───── Records provided ─────

(* ===== verification/Agent.v ===== *)
(** * The ICE agent: timers, pairs, entries and sending (src/agent.c)

    The parts of the agent that its handlers share, as steps on its state.  The
    default build is modelled: consent freshness is on, and the translation of local
    addresses is off, so that [agent_translate_host_candidate_entry] does nothing.
    Memory is available, logging is left out, and no other thread runs between
    [conn_unlock] and [conn_lock]. *)

From S2P Require Import Prelude Effects CText Addr Turn Ice IceSdp StunTypes StunWrite StunRead AgentTypes.

Section Agent.
Context `{Crypto} `{System}.

(** ** Random numbers *)

Definition juice_random (n : nat) : M (list Z) :=
  a ← get; _ ← put (set_draws a (S (draws a))); mret (take n (random_bytes (draws a))).
(** Integers are drawn as their bytes, the lowest first. *)
Definition juice_rand32 : M Z := b ← juice_random 4; mret (unbe (rev b)).

(** The draws of a loop that tries until an id or a channel is free; more of them
    than a map has entries. *)
Definition DRAWS : nat := 64.
Definition draw_many (n : nat) : M (list (list Z)) :=
  a ← get;
  _ ← put (set_draws a (draws a + DRAWS)%nat);
  mret ((fun k => take n (random_bytes (draws a + k))) <$> seq 0 DRAWS).

(** ** State and timers *)

Definition agent_change_state (st : juice_state_t) : M unit :=
  a ← get;
  if negb (bool_decide (st = a_state a)) then _ ← put (set_a_state a st); emit (StateChanged st)
  else mret tt.

(** The transport of the remote candidate of a pair. *)
Definition entry_is_tcp (x : agent_stun_entry_t) : M bool :=
  match e_pair x with
  | None => mret false
  | Some p =>
      a ← get;
      p ← get_pair p;
      r ← defined (remote p);
      mret (negb (is_udp (transport (candidate_at a r))))
  end.

(** [abs((int)timediff)]: the difference is cut to 32 bits. *)
Definition abs_int (d : Z) : option Z :=
  let d := s32 d in if d =? - 2 ^ 31 then None else Some (Z.abs d).

(** The loop that finds a time slot for entry [i], given the times [l] of all
    entries, from entry [pos]. *)
Fixpoint find_slot (fuel : nat) (i : nat) (l : list Z) (pos : nat) (t : Z) : option Z :=
  match fuel with
  | O => None
  | S fuel' =>
      match l !! pos with
      | None => Some t
      | Some other =>
          if bool_decide (pos = i) then find_slot fuel' i l (S pos) t
          else if other =? 0 then find_slot fuel' i l (S pos) t
          else
            d ← abs_int (t - other);
            if d <? STUN_PACING_TIME then find_slot fuel' i l 0 (other + STUN_PACING_TIME)
            else find_slot fuel' i l (S pos) t
      end
  end.

Definition slot_fuel (n : nat) : nat := ((n + 2) * (n + 2))%nat.

(** The entry before a slot is found: its state, first time and retransmissions. *)
Definition arm_entry (x : agent_stun_entry_t) (delay : Z) : M agent_stun_entry_t :=
  let x := if negb (bool_decide (e_state x = AGENT_STUN_ENTRY_STATE_SUCCEEDED_KEEPALIVE))
           then set_e_state x AGENT_STUN_ENTRY_STATE_PENDING else x in
  let x := set_e_next_transmission x (now + delay) in
  if bool_decide (e_state x = AGENT_STUN_ENTRY_STATE_PENDING) then
    tcp ← entry_is_tcp x;
    mret (if (tcp : bool)
          then set_e_retransmissions (set_e_retransmission_timeout x STUN_TCP_TIMEOUT) 0
          else set_e_retransmissions (set_e_retransmission_timeout x MIN_STUN_RETRANSMISSION_TIMEOUT)
                 (if bool_decide (e_type x = AGENT_STUN_ENTRY_TYPE_CHECK)
                  then MAX_STUN_CHECK_RETRANSMISSION_COUNT else MAX_STUN_SERVER_RETRANSMISSION_COUNT))
  else mret x.

Definition agent_arm_transmission (i : nat) (delay : Z) : M unit :=
  x ← get_entry i;
  x ← arm_entry x delay;
  a ← get;
  t ← defined (find_slot (slot_fuel (length (entries a))) i (e_next_transmission <$> entries a) 0
                 (e_next_transmission x));
  update_entry i (fun _ => set_e_next_transmission x t).

Definition agent_arm_keepalive (i : nat) : M unit :=
  _ ← update_entry i (fun x => if bool_decide (e_state x = AGENT_STUN_ENTRY_STATE_SUCCEEDED)
                               then set_e_state x AGENT_STUN_ENTRY_STATE_SUCCEEDED_KEEPALIVE else x);
  x ← get_entry i;
  if negb (bool_decide (e_state x = AGENT_STUN_ENTRY_STATE_SUCCEEDED_KEEPALIVE)) then mret tt
  else
    a ← get;
    period ← match e_type x with
             | AGENT_STUN_ENTRY_TYPE_RELAY =>
                 mret (if 0 <? candidates_count (a_remote a) then TURN_REFRESH_PERIOD else STUN_KEEPALIVE_PERIOD)
             | AGENT_STUN_ENTRY_TYPE_SERVER => mret STUN_KEEPALIVE_PERIOD
             | _ =>
                 r ← juice_rand32;
                 mret (MIN_CONSENT_CHECK_PERIOD + r mod (MAX_CONSENT_CHECK_PERIOD - MIN_CONSENT_CHECK_PERIOD + 1))
             end;
    _ ← update_entry i (fun x => set_e_transaction_id_expired x true);
    agent_arm_transmission i period.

─────

> **About this exercise**:
Determine how many lines of the records contain the word "transport". Reply with the number by itself.

> **Result**:
2